Dans la quarante-troisième vision, elle tint Jésus sur ses genoux : Il avait la forme d'un petit agneau. Elle vit ensuite un autel magnifiquement orné sur lequel était un agneau portant les stigmates des cinq plaies. Au pied de l'autel étaient un grand nombre de riches chandeliers arrangés dans un bel ordre. Au premier rang, c'était le plus éloigné, il y en avait sept qui signifiaient les vertus principales ; au second rang, il y en avait douze qui signifiaient les douze articles du symbole ; au troisième, il y en avait sept qui signifiaient les sept dons du Saint-Esprit ; au quatrième, il y en avait sept autres qui re-présentaient les sept sacrements de l'Eglise. Cette vision, qui eut lieu un jour de la Toussaint, dura treize heures. Elle vit encore les principaux ordres de saints qui s'avançaient sous leurs étendards. Les patriarches étaient conduits par saint Jean-Baptiste ; les apôtres par saint Pierre et saint Paul ; les évangélistes par saint Jean et saint Marc ; les martyrs par saint Laurent et saint Étienne ; les docteurs par saint Grégoire et saint Jérôme ; les religieux par saint Benoît, saint Bernard, saint Dominique et saint François ; les ermites par saint Paul et saint Antoine ; les vierges par sainte Marie-Madeleine et sainte Agnès ; les veuves par sainte Anne et sainte Sabine ; et les femmes mariées par sainte Cécile.

Le traité de l'enfer, avons-nous dit, est le plus remarquable des écrits qu'a dictés sainte Françoise.

TRAITE DE L’ENFER

CHAPITRE I

Du lieu de l’enfer, de son prince, de l'entrée des âmes dans ce lieu d'horreur, et des peines qui leur sont communes.

Un jour que la servante de Dieu était très souffrante, elle s'enferma dans sa cellule, pour se livrer en toute liberté à l'exercice de la contemplation, où elle trouvait sa consolation et toutes ses délices. Il était environ quatre heures après midi : elle fut aussitôt ravie en extase, et l'archange Raphaël, qu’elle ne vit pas alors, vint la prendre, et la conduisit à la vision de l'enfer. Arrivée, à la porte de ce royaume effroyable, elle lut ces paroles écrites en caractères de feu : «Ce lieu est l'enfer, où il n'y a ni repos, ni consolation, ni espérance». Cette porte étant ouverte, elle regarda et vit un abîme si profond et si épouvantable, que depuis elle n'en pouvait parler sans que son sang se glaçât d'effroi.
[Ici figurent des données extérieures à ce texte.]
(* ===== verification/Transitions.v ===== *)
(** * [core/transitions.py]: projecting a validated decision

    Facts enter the projection only through [apply_fact_observations]; the
    process status and its wake conditions only through
    [project_process_transition]. *)

From stdpp Require Import base gmap list strings.
From Stdlib Require Import ZArith Lia.
From S2P Require Import Prelude Python PyTime Json Limits Contracts DecisionPolicy.

#[local] Open Scope string_scope.

(** ** Facts *)

(** The three dictionaries of the projection.  Provenance values are dictionaries
    themselves. *)
Record FactProjection := mkProjection {
  fp_authoritative : gmap string json;
  fp_claims : gmap string json;
  fp_provenance : gmap string json
}.

Definition provenance_key (f : FactObservation) : string :=
  fact_kind_value (fact_kind f) +:+ ":" +:+ fact_key f.

Definition provenance_entry (source_type : string) (source_id : UUID) (f : FactObservation) : json :=
  JObj [("kind", JStr (fact_kind_value (fact_kind f))); ("source_type", JStr source_type);
        ("source_id", JStr (str_uuid source_id))].

Definition apply_fact_observation (source_type : string) (source_id : UUID)
    (p : FactProjection) (f : FactObservation) : FactProjection :=
  let provenance := <[provenance_key f := provenance_entry source_type source_id f]> (fp_provenance p) in
  match fact_kind f with
  | AUTHORITATIVE =>
      mkProjection (<[fact_key f := fact_value f]> (fp_authoritative p)) (fp_claims p) provenance
  | CUSTOMER_CLAIM =>
      mkProjection (fp_authoritative p) (<[fact_key f := fact_value f]> (fp_claims p)) provenance
  end.

Definition apply_fact_observations (observations : list FactObservation) (source_type : string)
    (source_id : UUID) (p : FactProjection) : FactProjection :=
  fold_left (apply_fact_observation source_type source_id) observations p.

(** The items of a fact dictionary; key order does not matter to its readers. *)
Definition fact_items (m : gmap string json) : list (string * json) := map_to_list m.

(** ** Status and wake conditions *)

Record ProjectedProcessTransition := mkTransition {
  ppt_status : ProcessStatus;
  ppt_wake_conditions : list WakeCondition
}.

Abbreviation OpenActions := (list (UUID * ActionRequestStatus)).

Definition needs_review (s : ActionRequestStatus) : bool :=
  match s with PENDING_APPROVAL | UNKNOWN | RECONCILING => true | _ => false end.

Definition _next_status (d : AgentDecision) (open_actions : OpenActions)
    (terminal_states : option (list ProcessStatus))
    (authoritative_facts completion_requirements : list (string * json)) : result ProcessStatus :=
  let open_statuses := snd <$> open_actions in
  if bool_decide (ad_status d = DS_COMPLETED) && nonempty open_actions then
    raise ProcessTransitionRejected "completed decision has unresolved actions"
  else if existsb needs_review open_statuses then Ok PS_REVIEW
  else if nonempty open_statuses then Ok PS_ACTIVE
  else if bool_decide (ad_status d = DS_COMPLETED) then
    let missing := unsatisfied completion_requirements authoritative_facts in
    _ ← raise_if (nonempty missing) ProcessTransitionRejected
          ("completion requirements are not satisfied: " +:+ join_with ", " missing);
    _ ← raise_if (match terminal_states with
                  | Some ts => negb (bool_decide (PS_COMPLETED ∈ ts))
                  | None => false
                  end) ProcessTransitionRejected "completed is not a configured terminal state";
    Ok PS_COMPLETED
  else if bool_decide (ad_status d = DS_ESCALATED) || existsb is_human_wake (ad_wake_conditions d)
  then Ok PS_REVIEW
  else if bool_decide (ad_status d = DS_WAITING) then Ok PS_WAITING
  else Ok PS_ACTIVE.

Definition _effective_wake_conditions (d : AgentDecision) (status : ProcessStatus)
    (open_actions : OpenActions) : list WakeCondition :=
  let open_statuses := snd <$> open_actions in
  if bool_decide (PENDING_APPROVAL ∈ open_statuses) then [HumanWakeCondition APPROVAL]
  else if bool_decide (UNKNOWN ∈ open_statuses) || bool_decide (RECONCILING ∈ open_statuses)
  then [HumanWakeCondition OPERATOR]
  else if nonempty open_actions then []
  else if is_terminal status then []
  else if bool_decide (status = PS_REVIEW) && negb (nonempty (ad_wake_conditions d))
  then [HumanWakeCondition OPERATOR]
  else ad_wake_conditions d.

Definition project_process_transition (d : AgentDecision) (open_actions : OpenActions)
    (terminal_states : option (list ProcessStatus))
    (authoritative_facts completion_requirements : list (string * json))
  : result ProjectedProcessTransition :=
  status ← _next_status d open_actions terminal_states authoritative_facts completion_requirements;
  Ok (mkTransition status (_effective_wake_conditions d status open_actions)).

(** ** Facts about the projection *)

Lemma fact_key_lookup_other f p st sid k :
  k ≠ fact_key f →
  fp_authoritative (apply_fact_observation st sid p f) !! k = fp_authoritative p !! k
  ∧ fp_claims (apply_fact_observation st sid p f) !! k = fp_claims p !! k.
Proof.
  intros Hk. unfold apply_fact_observation.
  destruct (fact_kind f); cbn; rewrite ?lookup_insert_ne by done; done.
Qed.

(** The last observation of a key among those of a kind. *)
Fixpoint last_observed (k : FactKind) (key : string) (fs : list FactObservation) : option json :=
  match fs with
  | [] => None
  | f :: fs =>
      match last_observed k key fs with
      | Some v => Some v
      | None => if bool_decide (fact_kind f = k) && bool_decide (fact_key f = key)
                then Some (fact_value f) else None
      end
  end.

Definition facts_of (k : FactKind) (p : FactProjection) : gmap string json :=
  match k with AUTHORITATIVE => fp_authoritative p | CUSTOMER_CLAIM => fp_claims p end.

Lemma apply_fact_observation_lookup st sid p f k key :
  facts_of k (apply_fact_observation st sid p f) !! key
  = (if bool_decide (fact_kind f = k) && bool_decide (fact_key f = key)
     then Some (fact_value f) else facts_of k p !! key).
Proof.
  unfold apply_fact_observation. destruct (fact_kind f), k; cbn.
  all: rewrite ?(bool_decide_true (AUTHORITATIVE = _)), ?(bool_decide_true (CUSTOMER_CLAIM = _)),
    ?(bool_decide_false (AUTHORITATIVE = _)), ?(bool_decide_false (CUSTOMER_CLAIM = _)) by done.
  all: cbn; rewrite ?lookup_insert; try done.
  all: case_decide; case_bool_decide; done.
Qed.

(** Last write wins, per kind; keys that are not observed keep their value. *)
Lemma apply_fact_observations_lookup fs st sid p k key :
  facts_of k (apply_fact_observations fs st sid p) !! key
  = match last_observed k key fs with Some v => Some v | None => facts_of k p !! key end.
Proof.
  revert p. induction fs as [|f fs IH]; intros p; [done|]. cbn.
  change (fold_left _ fs ?q) with (apply_fact_observations fs st sid q).
  rewrite IH. destruct (last_observed k key fs); [done|].
  rewrite apply_fact_observation_lookup.
  by destruct (bool_decide (fact_kind f = k) && bool_decide (fact_key f = key)).
Qed.

(** Which transitions are accepted, and what they project, case by case. *)
Lemma project_ok d open ts facts reqs tr :
  project_process_transition d open ts facts reqs = Ok tr ↔
  ∃ st, _next_status d open ts facts reqs = Ok st ∧
    tr = mkTransition st (_effective_wake_conditions d st open).
Proof. unfold project_process_transition. rewrite bind_ok. naive_solver. Qed.

Lemma nonempty_fmap {A B} (f : A → B) xs : nonempty (f <$> xs) = nonempty xs.
Proof. by destruct xs. Qed.

Lemma completed_projection_ok d open ts facts reqs wakes :
  project_process_transition d open ts facts reqs = Ok (mkTransition PS_COMPLETED wakes) ↔
  ad_status d = DS_COMPLETED ∧ open = [] ∧ Forall (requirement_met facts) reqs ∧
  match ts with Some l => PS_COMPLETED ∈ l | None => True end ∧ wakes = [].
Proof.
  rewrite project_ok. unfold _next_status. rewrite nonempty_fmap. split.
  - intros (st & H & [= <- ->]). destruct open as [|o open]; cbn [nonempty] in *.
    + rewrite andb_false_r in H. cbn in H. case_bool_decide as Hc; cbn in H.
      * rewrite !seq_ok, !succeeds_raise_if in H. destruct H as (Hm & Ht & _).
        split_and!; auto.
        -- apply unsatisfied_nil. destruct (unsatisfied reqs facts); [done|discriminate Hm].
        -- destruct ts; [|done]. apply negb_false_iff, bool_decide_eq_true in Ht. done.
      * repeat case_if; discriminate H.
    + repeat case_if; discriminate H.
  - intros (-> & -> & Hreqs & Hts & ->). exists PS_COMPLETED. cbn. split; [|done].
    rewrite (proj2 (unsatisfied_nil reqs facts) Hreqs). cbn.
    destruct ts as [l|]; cbn; [|done]. by rewrite (bool_decide_true (PS_COMPLETED ∈ l)).
Qed.

(** ** Properties *)

(** A process becomes completed exactly when the decision says so, no action
    is open, every completion requirement equals its authoritative fact, and
    the definition lists completed among its terminal states; it then has no
    wake condition. *)
Theorem completed_projection_spec d open ts facts reqs wakes :
  project_process_transition d open ts facts reqs = Ok (mkTransition PS_COMPLETED wakes) ↔
  ad_status d = DS_COMPLETED ∧ open = [] ∧ Forall (requirement_met facts) reqs ∧
  match ts with Some l => PS_COMPLETED ∈ l | None => True end ∧ wakes = [].
Proof. apply completed_projection_ok. Qed.

(** A pending approval owns the next wake: whatever a non-completed decision
    asks for, the process goes to review and only the approval wakes it. *)
Theorem pending_approval_owns_wake d open ts facts reqs :
  ad_status d ≠ DS_COMPLETED → PENDING_APPROVAL ∈ snd <$> open →
  project_process_transition d open ts facts reqs
  = Ok (mkTransition PS_REVIEW [HumanWakeCondition APPROVAL]).
Proof.
  intros Hd Hp. unfold project_process_transition, _next_status, _effective_wake_conditions.
  rewrite (bool_decide_false (ad_status d = _)) by done. cbn [andb].
  rewrite (proj2 (existsb_Exists needs_review (snd <$> open)))
    by (apply Exists_exists; by exists PENDING_APPROVAL).
  cbn. by rewrite bool_decide_true.
Qed.

(** An accepted transition of a valid, admissible decision leaves something
    that moves the process on: it is completed, or an action is open, or a wake
    condition is set, unless the decision was active, relied on its actions
    alone and none of them is open. *)
Theorem transition_leaves_wake d p t open ts facts reqs tr :
  decision_validate d = Ok tt → Admissible d p t →
  project_process_transition d open ts facts reqs = Ok tr →
  ppt_status tr = PS_COMPLETED ∨ open ≠ [] ∨ ppt_wake_conditions tr ≠ [] ∨
  (ad_status d = DS_ACTIVE ∧ ad_actions d ≠ [] ∧ ad_wake_conditions d = []).
Proof.
  intros Hv Hadm (st & Hst & ->)%project_ok. cbn.
  destruct open as [|o open]; [|by right; left].
  unfold _next_status in Hst. unfold _effective_wake_conditions. cbn in *.
  rewrite andb_false_r in Hst. cbn in Hst.
  apply raise_if_ok in Hv. rewrite andb_false_iff, bool_decide_eq_false, negb_false_iff in Hv.
  case_bool_decide as Hc; cbn in Hst.
  { left. rewrite !seq_ok in Hst. naive_solver. }
  destruct (ad_wake_conditions d) as [|w ws] eqn:Hw; cbn in *.
  - destruct (ad_status d) eqn:Hs; cbn in Hst; try done.
    + destruct (adm_active _ _ _ Hadm Hs) as [Ha|Ha]; [|done]. auto 10.
    + by destruct Hv.
    + vm_compute in Hst. injection Hst as <-. right. right. left. done.
  - right. right. left.
    assert (is_terminal st = false) as Ht by (repeat case_if; by injection Hst as <-).
    rewrite Ht. cbn. by rewrite andb_false_r.
Qed.

(** What validation promises, projection delivers: a completed decision that
    [validate_decision] accepted against the current facts completes the
    process when no action is open. *)
Theorem validated_completion_completes d p t facts d' :
  validate_decision d p t = Ok d' → ad_status d = DS_COMPLETED →
  te_enforce_completion_requirements t = true → te_current_authoritative_facts t = Some facts →
  project_process_transition d' [] (Some [PS_COMPLETED; PS_CANCELLED; PS_FAILED]) facts
    (dp_completion_requirements p) = Ok (mkTransition PS_COMPLETED []).
Proof.
  intros [-> Hadm]%validate_decision_ok Hc He Hf.
  apply completed_projection_ok. split_and!; [done|done| |set_solver|done].
  destruct (dp_completion_requirements p) as [|r rs] eqn:E; [constructor|].
  destruct (adm_requirements _ _ _ Hadm He Hc) as (facts' & Hf' & H); [by rewrite E|].
  rewrite E in H. congruence.
Qed.


(** An active decision that set no wake condition, once none of its actions
    is open (its only action was denied by policy, for instance), leaves the
    process active with nothing that can wake it. *)
Theorem active_without_open_action_stalls d ts facts reqs :
  ad_status d = DS_ACTIVE → ad_wake_conditions d = [] →
  project_process_transition d [] ts facts reqs = Ok (mkTransition PS_ACTIVE []).
Proof.
  intros Hs Hw. unfold project_process_transition, _next_status, _effective_wake_conditions.
  by rewrite Hs, Hw.
Qed.

(** ** Examples *)

Definition ex_completed : AgentDecision :=
  mkDecision (uuid 6) [uuid 1] [] [] [] DS_COMPLETED [] [] empty_memory.
Definition ex_facts : list (string * json) := [("booking.status", JStr "confirmed")].
Definition ex_completed_turn : TurnExpectation :=
  mkExpectation (utc (days 1)) (Some [uuid 1]) None None None [] (Some ex_facts) true.
Definition ex_denied : AgentDecision :=
  mkDecision (uuid 8) [uuid 1] [] [] [] DS_ACTIVE [ex_action] [] empty_memory.

Lemma pending_approval_owns_wake_witness :
  project_process_transition ex_decision [(uuid 7, PENDING_APPROVAL)] None ex_facts []
  = Ok (mkTransition PS_REVIEW [HumanWakeCondition APPROVAL]).
Proof. apply pending_approval_owns_wake; [discriminate|left]. Defined.

Lemma transition_leaves_wake_witness :
  ppt_status (mkTransition PS_WAITING (ad_wake_conditions ex_decision)) = PS_COMPLETED
  ∨ [] ≠ ([] : OpenActions) ∨ ad_wake_conditions ex_decision ≠ []
  ∨ (ad_status ex_decision = DS_ACTIVE ∧ ad_actions ex_decision ≠ [] ∧ ad_wake_conditions ex_decision = []).
Proof.
  apply (transition_leaves_wake ex_decision ex_policy ex_turn [] None ex_facts []
    (mkTransition PS_WAITING (ad_wake_conditions ex_decision))); [reflexivity| |reflexivity].
  apply (proj2 (proj1 (validate_decision_ok ex_decision ex_policy ex_turn ex_decision)
    ltac:(vm_compute; reflexivity))).
Defined.

Lemma validated_completion_completes_witness :
  project_process_transition ex_completed [] (Some [PS_COMPLETED; PS_CANCELLED; PS_FAILED]) ex_facts
    [("booking.status", JStr "confirmed")] = Ok (mkTransition PS_COMPLETED []).
Proof.
  apply (validated_completion_completes ex_completed ex_policy ex_completed_turn ex_facts ex_completed);
    vm_compute; reflexivity.
Defined.


Lemma active_without_open_action_stalls_witness :
  is_ok (validate_decision ex_denied ex_policy ex_turn) = true ∧
  initial_action_request_status (apd_outcome (evaluate (mkActionPolicy [] "v1") ex_action)) = DENIED ∧
  project_process_transition ex_denied [] None ex_facts [] = Ok (mkTransition PS_ACTIVE []).
Proof.
  split; [vm_compute; reflexivity|]. split; [reflexivity|].
  apply active_without_open_action_stalls; reflexivity.
Defined.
De cet abîme sortaient des cris affreux et des exhalaisons insupportables ; alors elle fut saisie d'une horreur extrême ; mais elle entendit la voix de son conducteur invisible, qui lui disait d'avoir bon courage, parce qu'il ne lui arriverait aucun mal. Un peu rassurée par cette voix amie, elle observa plus attentivement cette porte, et vit que déjà fort large à son entrée, elle allait en s'élargissant toujours davantage dans son épaisseur ; mais dans cet affreux corridor régnaient des ténèbres inimaginables ; cependant il se fit pour elle une lumière, et elle vit que l'enfer était composé de trois régions : l'une supérieure, l'autre inférieure, et l'autre intermédiaire. Dans la région supérieure, tout annonçait de graves tourments ; dans celle du milieu, l'appareil des tortures était encore plus effrayant ; mais, dans la plus basse région, la souffrance était incompréhensible. Ces trois régions étaient séparées par de longs espaces, où les ténèbres étaient épaisses, et les instruments de tortures en nombre prodigieux et extraordinairement variés.

Dans cet abîme effroyable, vivait un immense dragon qui en occupait toute la longueur : il avait sa queue dans l'enfer inférieur, son corps dans l’enfer intermédiaire et sa tête dans l'enfer supérieur. Sa gueule était béante dans l'ouverture de la porte qu'il remplissait tout entière ; sa langue sortait d'une longueur démesurée ; ses yeux et ses oreilles lançaient des flammes sans clarté, mais d'une chaleur insupportable ; sa gorge vomissait une lave brûlante et d'une odeur empestée. Françoise entendit dans cet abîme un bruit effroyable : c'étaient des cris, des hurlements, des blasphèmes, des lamentations déchirantes, et tout cela mêlé à une chaleur étouffante, et à une odeur insoutenable, lui faisait un tel mal, qu'elle crut que sa vie allait s'anéantir ; cependant son guide invisible la rassura par ses inspirations, et lui rendit un peu de courage : elle en avait besoin pour soutenir la vision dont nous allons parler.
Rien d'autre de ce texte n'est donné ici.